Fall Redfish Run

A huge school of redfish hitting just about anything in the water!

Paul Sonnen was lucky enough to capture this incredible school of redfish. They were running into the boat, trying to eat birds and hitting just about anything they threw in the water!

More on RedFish from Texas Parks and Wildlife.

Although there is little evidence of seasonal migrations, anglers find concentrations of red drum in rivers and tidal creeks during the winter. Daily movement from the shallows to deeper waters is influenced by tides and water temperatures. During the fall, especially during stormy weather, large adult red drum move to the gulf beaches, possibly for spawning, where they can be caught from piers and by surf anglers. This is known as the "bull redfish run."

Red drums prefer shallow waters (1-4 feet deep) along the edges of bays with submerged vegetation such as seagrasses. They are found over all bottom types but they seem to prefer areas with submerged vegetation and soft mud. These fish are also commonly found around oyster reefs. Breaks in continuity of shorelines such as coves, points, jetties, old pier pilings, and guts attract them. They prefer soft mud along jetties, pier pilings and jetties. They are often found in water so shallow that their backs are exposed while swimming. During cold spells large numbers of red drum can be found in tidal creeks and rivers. They can live in fresh water and have been found many miles upriver.

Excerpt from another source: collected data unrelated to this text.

(* ===== verification/EventProof.v ===== *)
(** * Events: the header list as a list

    The linked headers of an event represent a list of name/value pairs; each
    operation is characterised on that list, with what it frees.  The last
    part shows what happens when a header is added under a name the event
    already has. *)

From stdpp Require Import base gmap list fin_maps.
From Stdlib Require Import ZArith Lia.
From S2P Require Import Prelude CString Event.

Module EvProof.
Import Ev.

(** ** Representation *)

(** An entry: the address of the header, its name and its value. *)
Abbreviation entry := (Z * (cstr * option cstr))%type.
Abbreviation addrs L := (L.*1).

(** The headers [L] linked from [p] up to the pointer [q]. *)
Fixpoint hseg (m : gmap Z header) (p : Z) (L : list entry) (q : Z) : Prop :=
  match L with
  | [] => p = q
  | (a, (n, v)) :: L' => p = a /\ a <> NULL /\
      exists nx, m !! a = Some (Header n v nx) /\ hseg m nx L' q
  end.

Definition last_addr (L : list entry) : Z := default NULL (last (addrs L)).

(** Event [ev] has the headers [L]. *)
Record has_headers (s : store) (ev : Z) (L : list entry) : Prop := HasHeaders {
  hh_event : exists e, evts s !! ev = Some e /\ hseg (hdrs s) (headers e) L NULL /\
    last_header e = last_addr L;
  hh_nodup : NoDup (addrs L) }.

One attractive characteristic of the redfish is its willingness to take most kinds of bait, both natural and artificial. The best natural baits are live shrimp, small finger mullet, Atlantic croaker, and small live blue crabs. Live shrimp are fished under a popping cork or "free shrimped" using a small weight and letting the shrimp swim freely. Live fish are best on the bottom using a slip-sinker type rig where the fish can swim freely. The bait fish are hooked through the lips or through the top of the back behind the dorsal fin. Small blue crab are fished on bottom and are hooked through one of the swimming legs at the rear of the crab.